To this end, we have architected a performance framework called Phoenix that is built on top of our favorite open source web performance testing system, WebPagetest.org (WPT), of which we have a big internal instance set up. Phoenix uses our client-side virtualization library NanoVisor.js, which is a hypervisor for web applications in the browser. We leverage the core capabilities of WPT around instrumenting to provide a ton of detailed information from real browsers running on real devices. We couple all that information with some very low-level data which our NanoVisor.js library can collect as web pages load up in a browser. Around the core capabilities of those systems we have built a big data solution to understand and analyze the large amounts of data that our system generates.
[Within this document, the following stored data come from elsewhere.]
(* ===== verification/PoolSpec.v ===== *)
(** * Iterations that run together

    [Compose.concurrent]: a [for] with [concurrency], whatever the order in which the
    scheduler lets the iterations go on. *)
From S2P Require Import Prelude Json Outcome Journal Expr Listen Secrets.
From S2P Require Import Drive Calls Branches Model Tasks Waits Compose Interp Execute Alone Ops Saves Traces.
From S2P Require Import Samples DriveSamples.

(** ** What the results of iterations make *)

Definition stop_of (r : result Fault Next) : option Fault :=
  match r with Ok _ | Err (FtWaiting _) => None | Err f => Some f end.
Definition wait_of (r : result Fault Next) : option Z := match r with Err (FtWaiting d) => Some d | _ => None end.
Definition output_of_next (r : result Fault Next) : option value :=
  match r with Ok n => Some (fst (ended n)) | Err _ => None end.
Definition ends_workflow (r : result Fault Next) : bool := match r with Ok (NEnd _) => true | _ => false end.
(** The first fault that is no wait, in item order; else the earliest wait; else the
    outputs in item order, and the end of the workflow if an iteration asked for it. *)
Definition together (rs : list (result Fault Next)) : result Fault (value * option Flow) :=
  match head (omap stop_of rs), omap wait_of rs with
  | Some f, _ => Err f
  | None, d :: ds => Err (FtWaiting (foldl Z.min d ds))
  | None, [] => Ok (VArr (omap output_of_next rs), if existsb ends_workflow rs then Some End_ else None)
  end.
Definition of_next (r : result Fault Next) : branch_result := match r with Ok n => Ok (ended n) | Err f => Err f end.

Lemma gather_from rs out wake e :
  gather (of_next <$> rs) out wake e =
  match head (omap stop_of rs), wake with
  | Some f, _ => Err f
  | None, Some w => Err (FtWaiting (foldl Z.min w (omap wait_of rs)))
  | None, None =>
      match omap wait_of rs with
      | d :: ds => Err (FtWaiting (foldl Z.min d ds))
      | [] => Ok (VArr (out ++ omap output_of_next rs), if existsb ends_workflow rs then Some End_ else e)
      end
  end.
Proof.
  revert out wake e. induction rs as [|r rs IH]; intros out wake e.
  - cbn. destruct wake; [done|]. by rewrite app_nil_r.
  - destruct r as [n|f]; cbn.
    + destruct n; cbn; rewrite IH, <- ?app_assoc; cbn; [done..|].
      by destruct (existsb ends_workflow rs).
    + destruct f; try done. cbn. rewrite IH. destruct (head _); [done|]. by destruct wake.
Qed.
Lemma gather_together rs : gather (of_next <$> rs) [] None None = together rs.
Proof. rewrite gather_from. unfold together. by destruct (head _), (omap wait_of rs). Qed.

(** The results of a pool by item, whatever the order they came in. *)
Lemma result_of_log (log : list (nat * branch_result)) rs :
  log ≡ₚ imap pair rs → result_of log <$> seq 0 (length rs) = rs.
Proof.
  intros Hlog. apply list_eq. intros i. rewrite list_lookup_fmap.
  destruct (decide (i < length rs)%nat) as [Hi|Hi].
  - rewrite lookup_seq_lt by done. cbn.
    apply lookup_lt_is_Some in Hi as [r Hr]. rewrite Hr. f_equal. unfold result_of.
    assert (Hin : (i, r) ∈ log). { rewrite Hlog. apply elem_of_lookup_imap. by exists i, r. }
    destruct (list_find _ log) as [[j [k r']]|] eqn:Ef.
    + apply list_find_Some in Ef as (Hj&Hk&_). cbn in Hk. subst k.
      apply list_elem_of_lookup_2 in Hj. rewrite Hlog in Hj. apply elem_of_lookup_imap in Hj as (k&r0&[= <- <-]&Hr0).
      congruence.
    + apply list_find_None in Ef. rewrite Forall_forall in Ef. by destruct (Ef _ Hin).
  - rewrite lookup_seq_ge by lia. cbn. symmetry. apply lookup_ge_None. lia.
Qed.

(** ** Programs that do not fault *)

Fixpoint calm {A} (p : drive A) : Prop :=
  match p with DFault _ => False | DOp _ k => ∀ x, calm (k x) | _ => True end.
Lemma calm_ends {A} (p : drive A) t f : calm p → ¬ ends p t (Err (Stopped f)).
Proof.
  revert t. induction p as [| | |o k IH]; intros t Hp; [by intros [_ ?]|done|by intros [_ ?]|].
  intros (x&t'&_&Hk). by apply (IH x t').
Qed.
Lemma calm_branch i p : calm (branch i p).
Proof. unfold branch. induction p as [| | |o k IH]; cbn; done || (intros x; apply IH). Qed.
Lemma calm_both p q : calm p → calm q → calm (both p q).
Proof.
  revert q. induction p as [[]|f|h|o k IH]; intros q Hp Hq; [by destruct q|done|by destruct q|].
  induction q as [[]|f|h|o' k' IHq]; try done. cbn. intros [|] x; [by apply IH|by apply IHq].
Qed.
Lemma calm_pool_of stop queue log running : Forall calm queue → calm running → calm (pool_of stop queue log running).
Proof.
  intros Hq. revert log running. induction Hq as [|p queue Hp Hq IHq]; intros log running Hr; revert log;
    (induction running as [| | |o k IH]; intros log; [done..|]);
    (assert (Hy : is_yield o ∨ ¬ is_yield o) by (destruct o; cbn; auto)); destruct Hy as [Hy|Hy];
    try (rewrite pool_of_op by done; intros x; apply IH, Hr);
    (destruct o; try done; rewrite pool_of_yield; destruct (stop r); [done|]).
  - apply IH, Hr.
  - apply IHq, calm_both; [apply Hr|done].
Qed.
Lemma calm_pool stop limit l : calm (pool stop limit l).
Proof.
  assert (Hl : Forall calm (imap branch l)).
  { apply Forall_forall. intros p Hp. apply elem_of_lookup_imap in Hp as (i&q&->&_). apply calm_branch. }
  apply calm_pool_of; [by apply Forall_drop|]. apply Forall_take with (n := limit) in Hl.
  induction Hl; [done|]. by apply calm_both.
Qed.
(** Nothing stops a pool that no result stops. *)
Lemma pool_of_stopped stop queue log running t r :
  ends (pool_of stop queue log running) t (Ok (inl r)) → stop r = true.
Proof.
  revert log running t. induction queue as [|p queue IHq]; intros log running t; revert log t;
    (induction running as [| | |o k IH]; intros log t; [by intros [_ ?]..|]);
    (assert (Hy : is_yield o ∨ ¬ is_yield o) by (destruct o; cbn; auto)); destruct Hy as [Hy|Hy];
    try (rewrite pool_of_op by done; intros (x&t'&->&Ht); by apply IH in Ht);
    (destruct o; try done; rewrite pool_of_yield; destruct (stop r0) eqn:Er; [by intros [_ [= ->]]|]).
  - apply IH.
  - apply IHq.
Qed.
Lemma in_context_calm {A} c (p : drive A) : calm (in_context c p).
Proof.
  revert c. induction p as [| | |o k IH]; intros c; [done..|]. destruct o; cbn; try (intros x; apply IH). apply IH.
Qed.

Section concurrent.
Context `{Host, Functions, Formats} (su : Setup) (fuel turns : nat).
Variables (items : list value) (each at_ : string) (limit : nat) (tasks : TaskList).
Variables (reference : string) (input : value) (scope : Scope).

(** The [i]th iteration, alone with its copy [c] of the context. *)
Definition iterate (c : value) (i : nat) (item : value) : drive (result Fault Next * value) :=
  in_context c (run_list su (task su fuel) turns tasks (reference +:+ "[" +:+ pretty i +:+ "]/do") input
                  (iteration scope each at_ item i)).
Definition iterated (c : value) (i : nat) (item : value) : drive (value * option Flow) :=
  '(r, _) ← iterate c i item; next ← or_fault r; mret (ended next).

Lemma iterated_unyielding c i item : unyielding (iterated c i item).
Proof.
  apply (ops_mono (accounted su)). { intros o Ho Hy. by destruct o. }
  unfold iterated, iterate. apply ops_bind; [|intros [[] ?]; exact I].
  apply ops_in_context, fine_run_list. intros. apply fine_task.
Qed.
Lemma iterated_ends c i item t r :
  ends (reify (iterated c i item)) t (Ok r) → ∃ x c', ends (iterate c i item) t (Ok (x, c')) ∧ r = of_next x.
Proof.
  intros Ht. apply ends_reify in Ht. unfold iterated in Ht.
  assert (Hbind : ∀ r', ends ('(r, _) ← iterate c i item; next ← or_fault r; mret (ended next)) t r' →
    (∃ x c', ends (iterate c i item) t (Ok (x, c')) ∧ r' = match of_next x with Ok a => Ok a | Err f => Err (Stopped f) end)
    ∨ ∃ h, r' = Err (Halted h)).
  { intros r' Hr. apply ends_bind in Hr as [([x c']&t1&t2&->&Hit&Hrest)|([f|h]&He&->)].
    - left. exists x, c'. destruct x as [n|f]; destruct Hrest as [-> ->]; by rewrite app_nil_r.
    - by destruct (calm_ends _ _ _ (in_context_calm _ _) He).
    - right. by exists h. }
  destruct r as [a|f]; apply Hbind in Ht as [(x&c'&Hx&E)|[h [=]]]; exists x, c'; (split; [done|]);
    by destruct (of_next x); simplify_eq.
Qed.

Lemma iterations_end c n l ts rs :
  Forall2 (λ p x, ends (reify p) x.1 (Ok x.2)) (imap (λ i, iterated c (n + i)) l) (zip ts rs) →
  length ts = length rs →
  ∃ xs, length xs = length l ∧ rs = of_next <$> xs ∧ length ts = length l ∧
    ∀ i item ti ri, l !! i = Some item → ts !! i = Some ti → xs !! i = Some ri →
      ∃ c', ends (iterate c (n + i) item) ti (Ok (ri, c')).
Proof.
  revert n ts rs. induction l as [|item l IH]; intros n ts rs Hall Hlen.
  - destruct ts, rs; try done; [|by inversion Hall]. by exists [].
  - rewrite imap_cons in Hall. destruct ts as [|t ts], rs as [|r rs]; try done; [by inversion Hall|].
    inversion Hall as [|? ? ? ? Ht Hall']. subst.
    rewrite (imap_ext _ (λ i, iterated c (S n + i))) in Hall' by (intros; f_equal/=; lia).
    destruct (IH (S n) ts rs Hall') as (xs&Hxs&->&Hts&Hi); [by injection Hlen|].
    cbn [fst snd] in Ht. apply iterated_ends in Ht as (x&c'&Hx&->). exists (x :: xs). cbn. rewrite Hxs, Hts. split_and!; [done..|].
    intros [|i] item' ti ri Hitem Hti Hri; cbn in Hitem, Hti, Hri.
    + injection Hitem as <-. injection Hti as <-. injection Hri as <-. by exists c'.
    + replace (n + S i)%nat with (S n + i)%nat by lia. by apply Hi.
Qed.

(** C7: a concurrent [for] runs every iteration to its end, and the order in which they
    go on does not show: if it ends, each iteration ended on its own operations and
    answers, with its own copy of the context, the operations of the whole are an
    interleaving of theirs, and the result is that of the iterations in item order:
    the first fault, else the earliest wait, else the outputs. *)
Theorem concurrent_in_item_order t r :
  (0 < limit)%nat →
  ends (concurrent su (task su fuel) turns items each at_ limit tasks reference input scope) t r →
  (∃ h, r = Err (Halted h)) ∨
  ∃ c t' ts (rs : list (result Fault Next)),
    t = ev (OContext id) c :: t' ∧ weave ts t' ∧ length ts = length items ∧ length rs = length items ∧
    (∀ i item ti ri, items !! i = Some item → ts !! i = Some ti → rs !! i = Some ri →
       ∃ c', ends (iterate c i item) ti (Ok (ri, c'))) ∧
    r = match together rs with Ok x => Ok x | Err f => Err (Stopped f) end.
Proof.
  intros Hlimit Ht. unfold concurrent in Ht.
  apply ends_bind in Ht as [(c0&t1&t'&->&(c&t0&->&->&[= ->])&Ht)|(e&(x&t0&_&_&[=])&_)]. cbv zeta in Ht.
  fold (iterated c) in Ht.
  apply ends_bind in Ht as [(d&t1&t2&->&Hpool&Hr)|([f|h]&He&->)].
  2: { by destruct (calm_ends _ _ _ (calm_pool _ _ _) He). }
  2: { left. by exists h. }
  destruct d as [d|log]. { by apply pool_of_stopped in Hpool. }
  right. apply pool_ends in Hpool as (ts&rs&Hend&Hlen&_&Hw&Hlog); [|done|].
  2: { apply Forall_forall. intros p Hp. apply elem_of_lookup_imap in Hp as (i&item&->&_). apply iterated_unyielding. }
  destruct (iterations_end c 0 items ts rs Hend Hlen) as (xs&Hxs&->&Hts&Hall).
  cbn [of_next] in Hr. rewrite <- Hxs in Hr.
  assert (Hres := result_of_log log _ Hlog). rewrite length_fmap in Hres. rewrite Hres, gather_together in Hr.
  exists c, (t1 ++ t2), ts, xs.
  assert (t2 = [] ∧ r = match together xs with Ok x => Ok x | Err f => Err (Stopped f) end) as [-> ->].
  { by destruct (together xs). }
  rewrite app_nil_r. split_and!; done.
Qed.
End concurrent.

Definition demo_concurrent : drive (value * option Flow) :=
  concurrent demo_setup
    (task (H := jumps_host) (H0 := demo_functions) (H1 := demo_formats) demo_setup 5) 5 [vint 1; vint 2] "item" "i" 2
    [("b", plain (KCall "f" (Some (VObj {["x" := VStr "${ $item }"]}))) None)] "/do/0/each" VNull [].
Lemma concurrent_in_item_order_witness :
  ∃ rs, together rs = Ok (VArr [vint 7; vint 7], None) ∧ length rs = 2%nat.
Proof.
  assert (Hdone : (alone demo_env demo_concurrent empty_shared).1.1 = Ok (VArr [vint 7; vint 7], None))
    by (vm_compute; reflexivity).
  destruct (concurrent_in_item_order (H := jumps_host) (H0 := demo_functions) (H1 := demo_formats) demo_setup 5 5
    [vint 1; vint 2] "item" "i" 2 _ "/do/0/each" VNull []
    (traced demo_env demo_concurrent empty_shared) (alone demo_env demo_concurrent empty_shared).1.1
    ltac:(lia) (traced_ends _ _ _)) as [[h Hr]|(c&t'&ts&rs&_&_&_&Hlen&_&Hr)]; rewrite Hdone in Hr; [done|].
  exists rs. split; [|exact Hlen]. destruct (together rs) as [x|f]; [by injection Hr as <-|done].
Defined.
(* ===== verification/FlowSpec.v ===== *)
(** * The interpreter follows the static flow

    [Analysis.successors] against [Interp.steps]: where a task that runs sends its list
    is one of the ways the static check counts, whatever its host, its journal and the
    tasks inside it answer; and the one way it does not count, an extension that exits. *)
From S2P Require Import Prelude Json Outcome Journal Expr Listen Secrets.
From S2P Require Import Drive Calls Branches Model Tasks Waits Compose Interp Execute Alone Ops Saves Traces.
From S2P Require Import Samples DriveSamples.
From S2P Require Import Analysis AnalysisSpec.

(** ** Pools *)

(** A branch yields a result that satisfies [Q], if it yields one. *)
Definition yields_ok (Q : value * option Flow → Prop) (o : drive_op) : Prop :=
  match o with OYield _ r => if_ok Q r | _ => True end.
Lemma yields_branch Q i p : returns Q p → unyielding p → all_ops (yields_ok Q) (branch i p).
Proof.
  unfold branch. induction p as [a| | |o k IH]; cbn; [by intros Hp _; repeat split|by repeat split|done|].
  intros Hp [Ho Hk]. split; [by destruct o|]. intros x. apply (IH x); [apply Hp|apply Hk].
Qed.
Lemma returns_pool_of Q stop queue log running :
  Forall (all_ops (yields_ok Q)) queue → all_ops (yields_ok Q) running → Forall (λ x, if_ok Q x.2) log →
  returns (λ d, match d with inl r => if_ok Q r | inr log => Forall (λ x, if_ok Q x.2) log end)
    (pool_of stop queue log running).
Proof.
  intros Hq. revert log running. induction Hq as [|p queue Hp Hq IHq]; intros log running Hr; revert log;
    (induction running as [| | |o k IH]; intros log Hlog; [done..|]); destruct Hr as [Ho Hk];
    (assert (Hy : is_yield o ∨ ¬ is_yield o) by (destruct o; cbn; auto)); destruct Hy as [Hy|Hy];
    try (rewrite pool_of_op by done; intros x; apply IH; [apply Hk|done]);
    (destruct o; try done; rewrite pool_of_yield; destruct (stop r); [exact Ho|]);
    assert (Forall (λ x, if_ok Q x.2) (log ++ [(branch, r)])) as Hlog'
      by (apply Forall_app; split; [done|by repeat constructor]).
  - apply IH; [apply Hk|done].
  - apply IHq; [|done]. apply ops_both; [done|apply Hk|done].
Qed.
Lemma returns_pool Q stop limit l :
  Forall (λ p, returns Q p ∧ unyielding p) l →
  returns (λ d, match d with inl r => if_ok Q r | inr log => Forall (λ x, if_ok Q x.2) log end) (pool stop limit l).
Proof.
  intros Hl. assert (Hparts : Forall (all_ops (yields_ok Q)) (imap branch l)).
  { apply Forall_forall. intros p Hp. apply elem_of_lookup_imap in Hp as (i&q&->&Hq).
    rewrite Forall_forall in Hl. destruct (Hl q); [by eapply list_elem_of_lookup_2|]. by apply yields_branch. }
  apply returns_pool_of; [by apply Forall_drop| |done].
  apply Forall_take with (n := limit) in Hparts. induction Hparts; [done|]. cbn. by apply ops_both.
Qed.

(** ** The directive of a kind *)

Definition none_or_end (x : value * option Flow) : Prop := x.2 = None ∨ x.2 = Some End_.
Lemma ended_none_or_end n : none_or_end (ended n).
Proof. destruct n; [by left|by left|by right]. Qed.
Lemma gather_none_or_end l out wake e :
  Forall (if_ok none_or_end) l → e = None ∨ e = Some End_ → if_ok none_or_end (gather l out wake e).
Proof.
  intros Hl. revert out wake e. induction Hl as [|r l Hr Hl IH]; intros out wake e He; cbn; [by destruct wake|].
  destruct r as [[v fl]|[]]; cbn; try done; apply IH; [|done]. by destruct fl as [f|].
Qed.
Lemma log_results Q (log : list (nat * branch_result)) n :
  Forall (λ x, if_ok Q x.2) log → Forall (if_ok Q) (result_of log <$> seq 0 n).
Proof.
  intros Hlog. apply Forall_fmap, Forall_forall. intros i _. cbn. unfold result_of.
  destruct (list_find _ log) as [[j [k r]]|] eqn:E; [|done]. apply list_find_Some in E as (Hj&_).
  rewrite Forall_forall in Hlog. by apply (Hlog (k, r)), list_elem_of_lookup_2 with j.
Qed.

(** The directives a task that runs may choose itself. *)
Definition kind_ways (t : Task) (x : value * option Flow) : Prop :=
  match tk_kind t with
  | KRaise _ => False
  | KSwitch cases =>
      (∃ c, c ∈ cases ∧ x.2 = Some (case_then c.2)) ∨ (x.2 = None ∧ ∀ c, c ∈ cases → case_when c.2 ≠ None)
  | KTry _ c => none_or_end x ∨ x.2 = catch_then c
  | _ => none_or_end x
  end.

Lemma first_case_in `{Host} cases input a f : first_case cases input a = Ok (Some f) → ∃ c, c ∈ cases ∧ f = case_then c.2.
Proof.
  induction cases as [|[name c] cases IH]; cbn; [done|].
  destruct (match case_when c with Some w => _ | None => _ end) as [[|]|]; cbn; [|intros (c'&Hc&->)%IH|done].
  - intros [= <-]. exists (name, c). split; [by left|done].
  - exists c'. split; [by right|done].
Qed.
Lemma default_case_in cases :
  match default_case cases with
  | Some f => ∃ c, c ∈ cases ∧ f = case_then c.2
  | None => ∀ c, c ∈ cases → case_when c.2 ≠ None
  end.
Proof.
  unfold default_case. destruct (list_find _ cases) as [[i c]|] eqn:E; cbn.
  - apply list_find_Some in E as (Hc&_). exists c. split; [by eapply list_elem_of_lookup_2|done].
  - apply list_find_None in E. by rewrite Forall_forall in E.
Qed.

Lemma kind_ways_out t v v' fl : kind_ways t (v, fl) → kind_ways t (v', fl).
Proof. unfold kind_ways, none_or_end. by destruct (tk_kind t). Qed.

Lemma returns_ends {A} (Q : A → Prop) p t a : returns Q p → ends p t (Ok a) → Q a.
Proof.
  revert t. induction p as [b| | |o k IH]; intros t Hp; [by intros [_ [= ->]]|by intros [_ ?]..|].
  intros (x&t'&_&Ht). by apply (IH x t').
Qed.

Section flow.
Context `{Host, Functions, Formats} (su : Setup) (fuel turns : nat).
Local Abbreviation run_task := (task su fuel).

Lemma returns_for items i each at_ condition tasks reference input scope desc data :
  returns none_or_end (for_each su run_task turns items i each at_ condition tasks reference input scope desc data).
Proof.
  revert i data. induction items as [|item items IH]; intros i data; [by left|]. cbn [for_each].
  repeat returns_step; [apply IH|apply IH|by right|by left].
Qed.
Lemma returns_concurrent items each at_ limit tasks reference input scope :
  returns none_or_end (concurrent su run_task turns items each at_ limit tasks reference input scope).
Proof.
  unfold concurrent. apply returns_after. intros ctx. apply returns_bind. eapply returns_mono; [|apply returns_pool with (Q := none_or_end)].
  - intros [r|log] Hd; apply returns_or_fault; [done|]. apply gather_none_or_end; [by apply log_results|by left].
  - apply Forall_forall. intros p Hp. apply elem_of_lookup_imap in Hp as (i&item&->&_). split.
    + repeat returns_step. apply ended_none_or_end.
    + apply (ops_mono (accounted su)). { intros o Ho Hy. by destruct o. }
      apply ops_bind; [|intros [[] ?]; exact I]. apply ops_in_context, fine_run_list. intros. apply fine_task.
Qed.
Lemma returns_foreach f reference n item scope :
  returns none_or_end (foreach su run_task turns f reference n item scope).
Proof.
  unfold foreach. apply returns_after. intros next. pose proof (ended_none_or_end next) as He.
  destruct (ended next) as [out flow]. cbn [snd] in He. repeat returns_step. exact He.
Qed.
Lemma returns_listen t l reference input scope desc deadline :
  returns none_or_end (run_listen su run_task turns t l reference input scope desc deadline).
Proof.
  assert (Hfrom : ∀ n routes i p consumed outputs subscribed,
    returns none_or_end (listen_from su run_task turns n t l routes reference i p consumed outputs subscribed
                           input scope desc deadline)).
  { intros n routes. induction n as [|n IH]; intros; [done|]. cbn [listen_from].
    destruct (p_done p); [repeat returns_step; by left|].
    apply returns_after. intros [event subscribed']. do 2 (apply returns_after; intros ?).
    apply returns_after. intros [offer_ p']. case_decide; [|apply IH].
    apply returns_bind. destruct (li_foreach l) as [f|]; cbn [when_some].
    - apply returns_bind. eapply returns_mono; [|apply returns_foreach]. intros [out [flow|]] Hr.
      + apply returns_ret. repeat returns_step. exact Hr.
      + apply returns_ret. repeat returns_step; apply IH.
    - apply returns_ret. repeat returns_step; apply IH. }
  unfold run_listen. repeat returns_step. apply Hfrom.
Qed.
Lemma returns_handle c reference input caught :
  returns (λ x, none_or_end x ∨ x.2 = catch_then c) (handle su run_task turns c reference input caught).
Proof.
  unfold handle. destruct (catch_tasks c); [|by right]. apply returns_after. intros next.
  pose proof (ended_none_or_end next) as He. destruct (ended next) as [out [flow|]]; [by left|by right].
Qed.
Lemma returns_attempt tasks c reference input scope desc :
  returns (λ x, none_or_end x ∨ x.2 = catch_then c) (attempt su run_task turns tasks c reference input scope desc).
Proof.
  assert (Hfrom : ∀ n snapshot began i, returns (λ x, none_or_end x ∨ x.2 = catch_then c)
    (attempt_from su run_task turns n tasks c reference input snapshot scope desc began i)).
  { intros n snapshot began. induction n as [|n IH]; intros i; [done|]. cbn [attempt_from].
    do 2 (apply returns_after; intros ?). cbv zeta. do 2 (apply returns_after; intros ?).
    repeat returns_step; try apply IH; try (left; apply ended_none_or_end).
    apply returns_handle. }
  unfold attempt. repeat returns_step. apply Hfrom.
Qed.
Lemma returns_switch cases input a :
  returns (λ hit, (∃ c, c ∈ cases ∧ match hit with Some f => Some f | None => default_case cases end = Some (case_then c.2))
      ∨ (match hit with Some f => Some f | None => default_case cases end = None ∧ ∀ c, c ∈ cases → case_when c.2 ≠ None))
    (or_fault (first_case cases input a)).
Proof.
  apply returns_or_fault. destruct (first_case cases input a) as [[f|]|] eqn:E; cbn; [left| |done].
  - apply first_case_in in E as (c&Hc&->). by exists c.
  - pose proof (default_case_in cases) as Hd. destruct (default_case cases) as [f|]; [left|right; done].
    destruct Hd as (c&Hc&->). by exists c.
Qed.
(** What a kind chooses is one of the task's ways. *)
Lemma returns_kind t reference input scope desc deadline :
  returns (kind_ways t) (kind su run_task turns t reference input scope desc deadline).
Proof.
  unfold kind, kind_ways. destruct (tk_kind t) as [| |? ? items ? [limit|]| | |cases|tasks c| | | | |];
    cbv zeta; try solve [repeat first
      [apply returns_for|apply returns_concurrent|apply returns_attempt|apply returns_listen
      |apply returns_after; intros ?]; first [by left|apply returns_ret, ended_none_or_end|exact I]].
  apply returns_after. intros a. apply returns_bind. eapply returns_mono; [|apply returns_switch].
  intros hit Hhit. apply Hhit.
Qed.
With such a framework in place, we can point to any website or web application and gather relevant data to understand its performance in depth. Similarly we can run any such application with Instart Logic’s network, thus giving us a comparative and competitive view. We routinely pull many thousands of websites and applications through the Instart Logic Web Application Streaming Network – and compare it to the performance without our service – to measure quality and performance from the standpoint of the end user.
We define such views by various “observation points,” with some examples below:
- Platform: Desktop vs. Mobile vs. Tablet
- Devices: Samsung Galaxy S4 vs. iPhone 5s vs. iPad 2
- Browsers: Chrome vs. Firefox vs. Safari vs. IE
- Network: 3G, 4G, LTE, Cable, FIOS
- Protocol: HTTP vs. HTTPS
Measuring performance generates big data and allows more insight
By collecting and measuring information from the instrumented browsers via WPT and then also capturing detailed client-side performance data reported by the NanoVisor.js, we get invaluable insights into the user experience across devices, platforms and networks beyond what you can get from the basics provided by a browser’s built-in performance APIs.
Such amounts of raw data from these many different observation points are collected in a big data solution we designed internally to achieve deeper insights. With the Instart Logic core team coming from the big data world this part was actually the easiest to tackle. Not only is this system invaluable for testing the performance and quality of our systems, but we have already leveraged it to provide deeper insights into how the modern web is evolving.
Here are a few examples.
- We constantly provide the Instart Logic R&D teams with feedback on existing product features and how they impact performance across a broad set of sites.
That’s just a quick overview of what we have built and some of the things we can do with our performance and testing system. In future posts we will drill down in a few areas and also share some of the insights we have learned.
We wanted to close with a big thank you to Patrick Meenan and the web performance community for WebPagetest.org, which laid the groundwork upon which we build!